De ahí que, por eso de irrealidad con que se
nos toca continuamente, por todo este choque grotesco con una inmediatez sin
formas, cualquier tipo de expresión que marche hacia el paisaje, desdeñando lo
escaso de nuestra circunstancia, el roto de lo que no sabemos cómo decir, sólo
puede arañarnos un rencor, o quedar en la espera de lo que podrá ser tocado
cuando empiecen a girar a través de la imagen, los sucedidos de su contorno, es
decir, cuando tengamos nuestra novela. Por esto, el registrar el paisaje en
nuestra literatura como la fábula de unas láminas. De unas láminas sin el
esencial contorno de una realidad mayor, desprendidas de un relato que todavía
no se ha hecho posible. Por esto, el que no pueda decir sobre el campo en la
literatura cubana, pues no creo lograda su visión.
Y ha sido un escritor de tan seria y digna preocupación por lo cubano como Enrique Labrador Ruiz, en cuyo libro El Gallo en el Espejo, toca preciso en todo es pandemónium de nuestros mundillos pueblerinos, el que ha podido, sobre esta imposibilidad que anoto para captar a nuestro campo en nuestra literatura, decirnos sobre la hasta ahora supuesta novela cubana, lo siguiente: “se llama erróneamente novela cubana y no es más que novela regional”, “se trata en ellos de la eterna refranería campesina, o de cierto artificial inventario de lucha de clases —¡qué clase de lucha!— o de un no menos vacuo parloteo entre pescadores y contrabandistas todo bien salpicado de bellacadas o impertinencias del peor gusto”. Mostrándonos después Labrador, ese especial cuidado o suerte de molestia que sentimos hacia lo que entre nosotros no ha logrado su flechazo al decirnos: “y rehuyendo siempre ese dudoso ambiente, de bric-a-brac que aquí llaman lo terrícola al cual creo que no le ha llegado todavía la hora de convertirse en cosa artística”.
Así, dentro de esta carencia de una novela,
asomo como paradoja lo que es para mí el rumor de nuestros campos.

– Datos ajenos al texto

(** * TFD market helper: extraction controller, record stores, faceted
      query engine and filter profiles

    A shallow embedding of the JavaScript sources

      - [main.js]   ([runSearch]: setup, poll/scroll/parse loop, dedup,
                     stability and zero-result timeout, final snapshot),
      - [helper.js] ([parseAgeToHours], [updateResults], [appendModules],
                     [profileManager]),

    followed by the properties established about them.

    Conventions of the embedding.
      - JavaScript strings are [string]s (sequences of bytes); case folding
        and white space are the ASCII ones.
      - JavaScript numbers are exact rationals [Q]; [null], [undefined] or
        [NaN] in a numeric slot is [None].  Rounding of IEEE doubles is not
        modelled.
      - Objects used as dictionaries whose key order is observable (they are
        serialised or enumerated) are association lists; those only read by
        key are [gmap]s; the [Set] of identity keys is a [gset].
      - What the outside world answers (the page surface, the clock, the hub
        window) is an argument of the functions that consult it. *)

From Stdlib Require Import Bool ZArith QArith List String Ascii Lia.
From stdpp Require Import gmap strings.
Import ListNotations.

Local Open Scope string_scope.
Local Open Scope Z_scope.

(* ===================================================================== *)
(** * Strings                                                             *)
(* ===================================================================== *)

Module Str.
(** X19 at the run over the ten collected videos. *)
Lemma fetch_transcripts_written_file_witness :
  YouTube.fetch_transcripts default_settings Toy.provider7 Toy.videos_fs
                            YouTube.empty_trace None false
  = (Ok (9, 1), Toy.run1.1.2, Toy.run1.2)
  ∧ ∃ result,
      Toy.run1.1.2
      = <[settings_transcripts_path default_settings := ParquetFile result]>
          Toy.videos_fs
      ∧ map video_id (rows result) = Toy.video_ids10.
Proof.
  assert (H1 : read_parquet Toy.videos_fs (settings_videos_path default_settings)
               = Ok Toy.videos_frame) by (vm_compute; reflexivity).
  assert (H2 : NoDup (map video_id
                        (rows (YouTube.skip_existing false
                                 (YouTube.select_ids None Toy.videos_frame)))))
    by (apply (bool_decide_unpack _); vm_compute; exact I).
  assert (H3 : YouTube.fetch_transcripts default_settings Toy.provider7
                 Toy.videos_fs YouTube.empty_trace None false
               = (Ok (9, 1), Toy.run1.1.2, Toy.run1.2))
    by (vm_compute; reflexivity).
  split; [exact H3|].
  destruct (fetch_transcripts_written_file default_settings Toy.provider7
              Toy.videos_fs YouTube.empty_trace None false Toy.videos_frame
              (9, 1) Toy.run1.1.2 Toy.run1.2 H1 H2 H3)
    as (result & Hfs & _ & Hids & _).
  exists result. split; [exact Hfs|]. rewrite Hids. vm_compute. reflexivity.
Defined.


(** X21 at a request without selector. *)
Lemma collect_endpoint_never_400_witness :
  Endpoints.any_selector ToyExtra.no_selector = false
  ∧ ∃ detail,
      Endpoints.collect_endpoint 9 default_settings ToyCollect.api ∅
                                 ToyExtra.no_selector
      = Some (Endpoints.ReplyError 500 detail, ∅).
Proof.
  assert (H1 : Endpoints.collect_request_valid ToyExtra.no_selector = true)
    by (vm_compute; reflexivity).
  assert (H2 : Endpoints.any_selector ToyExtra.no_selector = false)
    by (vm_compute; reflexivity).
  split; [exact H2|].
  destruct (collect_endpoint_never_400 9 default_settings ToyCollect.api ∅
              ToyExtra.no_selector) as (H500 & _).
  exact (H500 H1 H2).
Defined.

(** X22 at the toy service, loaded with six rows of metadata. *)
Lemma system_status_report_witness :
  VectorSearch.index Toy.svc1 = Some Toy.ix1
  ∧ Endpoints.st_index_size
      (Endpoints.get_system_status (Some Toy.svc1) true)
    = Faiss.ntotal Toy.ix1
  ∧ Endpoints.st_total_videos
      (Endpoints.get_system_status (Some Toy.svc1) true) = 0.
Proof.
  assert (H1 : VectorSearch.index Toy.svc1 = Some Toy.ix1)
    by (vm_compute; reflexivity).
  split; [exact H1|].
  destruct (system_status_report (Some Toy.svc1) true)
    as (Hzero & _ & Hsize & _).
  split; [exact (Hsize Toy.svc1 Toy.ix1 eq_refl H1)|exact Hzero].
Defined.

(** X23 at a disk whose transcripts file is unreadable. *)
Lemma video_endpoint_lookup_witness :
  ToyExtra.broken_fs !! settings_transcripts_path default_settings
  = Some PartialFile
  ∧ Endpoints.video_endpoint default_settings ToyExtra.echo_api Toy.provider7
                             ToyExtra.broken_fs "vid1" YouTube.empty_trace
    = (Endpoints.ReplyError 404 "Video not found: vid1", YouTube.empty_trace).
Proof.
  assert (H1 : ToyExtra.broken_fs !! settings_transcripts_path default_settings
               = Some PartialFile) by (vm_compute; reflexivity).
  assert (H2 : ∀ df, PartialFile ≠ ParquetFile df)
    by (intros df; discriminate).
  split; [exact H1|].
  destruct (video_endpoint_lookup default_settings ToyExtra.echo_api
              Toy.provider7 ToyExtra.broken_fs "vid1" YouTube.empty_trace)
    as (Hbroken & _).
  exact (Hbroken PartialFile H1 H2).
Defined.

(** X24. The transcript route sends one request to the provider and
    answers 404 whenever that request fails, whatever the failure: a
    transient error (a time-out, a rate limit) is reported to the client as
    "Transcript not available", exactly like captions that do not exist.
    When the provider answers, the segments are returned with 200, also
    when the list is empty. *)
Theorem video_transcript_endpoint_not_found (provider : YouTube.Provider)
    (vid : string) (t : YouTube.Trace) :
  YouTube.calls (Endpoints.video_transcript_endpoint provider vid t).2
  = YouTube.calls t ++ [vid]
  ∧ (∀ segs, provider vid (YouTube.attempts t vid) = YouTube.Segments segs →
       (Endpoints.video_transcript_endpoint provider vid t).1
       = Endpoints.Reply200 segs)
  ∧ ((∀ segs, provider vid (YouTube.attempts t vid) ≠ YouTube.Segments segs) →
     (Endpoints.video_transcript_endpoint provider vid t).1
     = Endpoints.ReplyError 404
         ("Transcript not available for video: " +:+ vid)).
Proof.
  unfold Endpoints.video_transcript_endpoint.
  pose proof (get_transcript_calls provider vid t) as Hcalls.
  pose proof (get_transcript_none provider vid t) as Hnone.
  unfold YouTube.get_transcript in *.
  destruct (provider vid (YouTube.attempts t vid)) as [segs| | | |msg];
    simpl in *; split_and!; try done.
  - by intros segs' [= <-].
  - intros Hno. by destruct (Hno segs).
Qed.

(** X24 at a provider that times out on the first request. *)
Lemma video_transcript_endpoint_not_found_witness :
  (∀ segs, Toy.flaky "vid1" (YouTube.attempts YouTube.empty_trace "vid1")
           ≠ YouTube.Segments segs)
  ∧ (Endpoints.video_transcript_endpoint Toy.flaky "vid1"
                                         YouTube.empty_trace).1
    = Endpoints.ReplyError 404 "Transcript not available for video: vid1".
Proof.
  assert (H1 : ∀ segs,
            Toy.flaky "vid1" (YouTube.attempts YouTube.empty_trace "vid1")
            ≠ YouTube.Segments segs) by (intros segs; discriminate).
  split; [exact H1|].
  destruct (video_transcript_endpoint_not_found Toy.flaky "vid1"
              YouTube.empty_trace) as (_ & _ & H404).
  exact (H404 H1).
Defined.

Es sentirlo
alejado de todo airecillo sutil, unido en lo plástico espeso, en el manchón.
(Recordar un verso del Cucalambé: Yo miro de la montaña / el incesante rumor).

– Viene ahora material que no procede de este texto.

(** C4, as stated, fails: on a platform where the reload succeeds and the
    operating system starts what it is asked to start, a second run of [web]
    in the same container makes the same two calls as the first and leaves a
    second child told to listen on the port of the first. *)
Lemma second_web_spawns_again :
  let run := web reload_ok spawn_ok in
  let w1 := (run fresh_container).2 in
  let w2 := (run w1).2 in
  (run fresh_container).1 = Ok tt ∧
  (run w1).1 = Ok tt ∧
  procs w1 = [server_process ∅] ∧
  procs w2 = [server_process ∅; server_process ∅] ∧
  procs w2 ≠ procs w1 ∧
  issued run w1 = issued run fresh_container ∧
  penv (server_process ∅) !! "PORT" = Some "3000".
Proof.
  cbv zeta. split_and!; try reflexivity.
  intros H. apply (f_equal length) in H. vm_compute in H. discriminate.
Qed.

(** ** The local summary *)

Lemma string_app_assoc (s t u : string) :
  (s +:+ t) +:+ u = s +:+ (t +:+ u).
Proof.
  induction s as [|c s IH]; [reflexivity|].
  change (String c ((s +:+ t) +:+ u) = String c (s +:+ (t +:+ u))).
  by rewrite IH.
Qed.

(** What a run of [main] prints. *)
Lemma main_unfold {V} (w : world V) :
  main w =
    (Ok tt,
     World (environ w) (volume w) (procs w)
       (stdout w +:+
          ("Dataset Viewer deployed to Modal" +:+ newline +:+
           "Volume: claimhawk-lora-training" +:+ newline +:+
           "Access at: https://claimhawk--dataset-viewer-web.modal.run"
             +:+ newline))
       (calls w)).
Proof.
  unfold main, bind, print; cbn [fst snd environ volume procs stdout calls].
  do 2 f_equal. by rewrite !string_app_assoc.
Qed.

(** C3, as stated, fails on the volume name: the URL that [main] prints is
    built from the deployment name alone, and the volume name is no part of
    it. *)
Lemma volume_name_not_in_summary_url :
  printed_url (stdout (main fresh_container).2) =
    Some "https://claimhawk--dataset-viewer-web.modal.run" ∧
  occurs VOLUME_NAME "https://claimhawk--dataset-viewer-web.modal.run" = false.
Proof. split; reflexivity. Qed.

(** C3, as the code has it: [main] prints a fixed title, the volume name on
    the [Volume:] line and the URL on the [Access at:] line; both names are
    the configured, non-empty ones; the URL starts with the organization
    prefix, contains [dataset-viewer-web], and the deployment name is the
    name between the prefix and [-web]; the volume name is the value of the
    [Volume:] line and does not occur in the URL. *)
Theorem main_prints_summary {V} (w : world V) :
  ∃ text url : string,
    (main w).1 = Ok tt ∧
    stdout (main w).2 = stdout w +:+ text ∧
    split_lines "" text =
      ["Dataset Viewer deployed to Modal";
       "Volume: claimhawk-lora-training";
       "Access at: https://claimhawk--dataset-viewer-web.modal.run"] ∧
    APP_NAME = "dataset-viewer" ∧ APP_NAME ≠ "" ∧
    VOLUME_NAME = "claimhawk-lora-training" ∧ VOLUME_NAME ≠ "" ∧
    printed_volume text = Some VOLUME_NAME ∧
    printed_url text = Some url ∧
    url = "https://claimhawk--" +:+ APP_NAME +:+ "-web.modal.run" ∧
    strip_prefix "https://claimhawk--" url =
      Some (APP_NAME +:+ "-web.modal.run") ∧
    occurs "dataset-viewer-web" url = true ∧
    occurs APP_NAME text = true ∧
    occurs VOLUME_NAME text = true ∧
    occurs VOLUME_NAME url = false.
Proof.
  eexists _, _. rewrite main_unfold; cbn [fst snd stdout].
  split_and!; try reflexivity; discriminate.
Qed.

(** C10: [main] is deterministic: there is one text that every run of
    [main] prints, whatever the environment, the volume, the children and the
    earlier output of the container it runs in; every run returns [None] and
    changes nothing but the output. *)
Theorem main_deterministic :
  ∃ text : string, ∀ (V : Type) (w : world V),
    (main w).1 = Ok tt ∧
    stdout (main w).2 = stdout w +:+ text ∧
    environ (main w).2 = environ w ∧
    volume (main w).2 = volume w ∧
    procs (main w).2 = procs w ∧
    calls (main w).2 = calls w.
Proof.
  eexists. intros V w. rewrite main_unfold; cbn.
  split_and!; reflexivity.
Qed.

(** ** The copied source tree *)

Section CopiedTree.

Variable matches : string → path → bool.
Variable local : list path.

Lemma copied_source_tree_image :
  copied_source_tree matches local image =
    copy_local_dir matches local "/app" exclusion_list.
Proof. cbn. by rewrite app_nil_r. Qed.

Lemma elem_of_copy_local_dir (remote : string) (ignore : list string)
    (f : string * path) :
  f ∈ copy_local_dir matches local remote ignore ↔
  f.1 = remote ∧ f.2 ∈ local ∧ excluded matches ignore f.2 = false.
Proof.
  unfold copy_local_dir.
  rewrite list_elem_of_In, in_map_iff. split.
  - intros (p & <- & [Hp Hex]%filter_In); cbn.
    rewrite list_elem_of_In. by apply negb_true_iff in Hex.
  - destruct f as [r p]; cbn. intros (-> & Hp & Hex).
    exists p. split; [done|]. apply filter_In.
    rewrite <- list_elem_of_In. by rewrite Hex.
Qed.

Lemma excluded_by_name (ignore : list string) (name : string) (rest : path) :
  name ∈ ignore →
  matches name (name :: rest) = true →
  excluded matches ignore (name :: rest) = true.
Proof.
  intros Hin Hm. unfold excluded. apply existsb_exists.
  exists name. by rewrite <- list_elem_of_In.
Qed.

(** C6: provided the platform's matcher matches each name of the exclusion
    list against the entry of that name at the top of the copied directory
    and all that is below it, no such path is among the files the recipe
    copies below [/app]; what is copied is local, lands below [/app] and is
    matched by no pattern of the list. *)
Theorem excluded_paths_not_copied (name : string) (rest : path) :
  (∀ n r, n ∈ exclusion_list → matches n (n :: r) = true) →
  name ∈ exclusion_list →
  (("/app", name :: rest) ∉ copied_source_tree matches local image) ∧
  (∀ f, f ∈ copied_source_tree matches local image →
        f.1 = "/app" ∧ f.2 ∈ local ∧
        excluded matches exclusion_list f.2 = false).
Proof.
  intros Hm Hin. rewrite copied_source_tree_image. split.
  - intros H. apply elem_of_copy_local_dir in H as (_ & _ & Hex).
    cbn [snd] in Hex.
    rewrite (excluded_by_name exclusion_list name rest) in Hex; auto.
    discriminate.
  - intros f Hf. by apply elem_of_copy_local_dir.
Qed.

End CopiedTree.

Lemma matches_name_top (n : string) (r : path) : matches_name n (n :: r) = true.
Proof. cbn. apply String.eqb_refl. Qed.

Lemma excluded_paths_not_copied_witness :
  ("/app", [".git"; "HEAD"]) ∉
    copied_source_tree matches_name
      [[".git"; "HEAD"]; ["package.json"]; ["node_modules"; "next"; "index.js"]]
      image.
Proof.
  refine (proj1 (excluded_paths_not_copied matches_name _ ".git" ["HEAD"]
                   (λ n r _, matches_name_top n r) _)).
  unfold exclusion_list.
  apply list_elem_of_further, list_elem_of_further, list_elem_of_here.
Defined.

(** ** The volume binding *)

(** C7: the descriptor's volume reference has creation disabled: resolving
    it never changes the set of volumes that exist, gives the volume when one
    of that name exists, and raises when none does. *)
Theorem volume_must_exist (existing : gset string) :
  vol_name datasets_volume = VOLUME_NAME ∧
  create_if_missing datasets_volume = false ∧
  (resolve_volume datasets_volume existing).2 = existing ∧
  (VOLUME_NAME ∈ existing →
     (resolve_volume datasets_volume existing).1 = Ok VOLUME_NAME) ∧
  (VOLUME_NAME ∉ existing →
     (resolve_volume datasets_volume existing).1 =
       Raise (Exception "NotFoundError" VOLUME_NAME)).
Proof.
  unfold resolve_volume; cbn.
  destruct (decide (VOLUME_NAME ∈ existing)); cbn; split_and!; done.
Qed.

Lemma volume_must_exist_witness :
  resolve_volume datasets_volume {["some-other-volume"]} =
    (Raise (Exception "NotFoundError" VOLUME_NAME), {["some-other-volume"]}).
Proof.
  destruct (volume_must_exist {["some-other-volume"]})
    as (_ & _ & H2 & _ & H1).
  apply injective_projections; cbn.
  - apply H1. intros ?%elem_of_singleton. discriminate.
  - exact H2.
Defined.

(** A reference with creation enabled would create the missing volume. *)
Example creating_reference_creates :
  resolve_volume (VolumeRef VOLUME_NAME true) ∅ =
    (Ok VOLUME_NAME, {[VOLUME_NAME]} ∪ ∅).
Proof. reflexivity. Qed.

(** * Further properties of the entry procedure *)

Section WebFrame.

Context {V : Type}.
Variable volume_reload : V → V * option exn.
Variable os_spawn : process → list process → option exn.

Lemma web_times_S (n : nat) (w : world V) :
  web_times volume_reload os_spawn (S n) w =
    match web volume_reload os_spawn w with
    | (Ok _, w') => web_times volume_reload os_spawn n w'
    | (Raise e, w') => (Raise e, w')
    end.
Proof. reflexivity. Qed.

Local Abbreviation web := (web volume_reload os_spawn).
Local Abbreviation web_times := (web_times volume_reload os_spawn).

Lemma web_environ (w : world V) : environ (web w).2 = environ w.
Proof.
  rewrite web_unfold; cbn.
  destruct (volume_reload (volume w)) as [v [e|]]; cbn; [done|].
  by destruct (os_spawn _ (procs w)).
Qed.

Lemma web_procs (w : world V) :
  procs (web w).2 =
    procs w ++ match (web w).1 with
               | Ok _ => [server_process (environ w)]
               | Raise _ => []
               end.
Proof.
  rewrite web_unfold; cbn.
  destruct (volume_reload (volume w)) as [v [e|]]; cbn;
    [by rewrite app_nil_r|].
  destruct (os_spawn _ (procs w)); cbn; by rewrite ?app_nil_r.
Qed.

Lemma spawned_server (w : world V) (p : process) :
  p ∈ spawned web w → p = server_process (environ w).
Proof.
  rewrite web_spawned. destruct (web w).1.
  - by intros ->%list_elem_of_singleton.
  - by intros ?%elem_of_nil.
Qed.

(** X1: when the reload succeeds and the operating system refuses the
    spawn, [web] does not catch that either: the same exception leaves
    [web], no child is added, and the reload that came first is not undone:
    the volume stays at its refreshed snapshot. *)
Theorem spawn_fault_propagates (w : world V) (v : V) (e : exn) :
  volume_reload (volume w) = (v, None) →
  os_spawn (server_process (environ w)) (procs w) = Some e →
  (web w).1 = Raise e ∧
  procs (web w).2 = procs w ∧
  volume (web w).2 = v ∧
  issued web w =
    [CVolumeReload VOLUME_NAME; CPopen (server_process (environ w))].
Proof.
  intros Hr Hs. rewrite web_issued, web_unfold, Hr; cbn. by rewrite Hs.
Qed.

Donde una jarra, donde una vieja cocina estén dentro de su inmenso soplo. Pero
sin perder su resquemor, su sordo topetazo en lo que gravita.
Es decir -y siento cree encontrar aquí algo de
nuestra secreta dificultad para expresarnos-, el rumor en lo grávido, en lo de
manchón; en lo táctil, visual, de las estampas. Así, elaborar hasta lo
necesario su marco, su estructura. Fijar la hipótesis desde donde se nos
vincule y acompañe. Esto he pensado frente a las grandes, viejas ventanas de
las casas provincianas. Frente a las exigencias de su estar, en la inevitable
pieza de espacio que nos cuela.
Viejas ventanas de las casas de provincia y
nuestro rumor. Su paradójico y entrelazado ritmo. Maneras, desde la imagen, de
relatarnos sus sendos retos. Aquí, también explicaría eso, como espeso y
gravitante que el rumor me ofrece. Como poder llegar a decir lo que en él, de
reverso de un marco nos ofrece.
He aquí, un rostro o necesidad que, entre
tantas, podemos esperar de nuestra posible novela. Mucho me agradaría llevarlo
a la hipótesis, a lo febril de su teoría. Pero la precisa brevedad de estas
páginas me hace cerrarla, como la última lámina, de un cuestionable texto que
hemos repasado.
“Campo y paisaje en la literatura cubana”, tomado de Potemkin ediciones, No. 13, Enero-Julio de 2016. Se publicó originalmente en Islas (Universidad Central de Las Villas, Enero-Agosto, 1960, Vol. II, núms. 2-3, pp. 427-439), con unos “dibujos paisajeños” de Samuel Feijóo cuyas imágenes reproducimos aquí.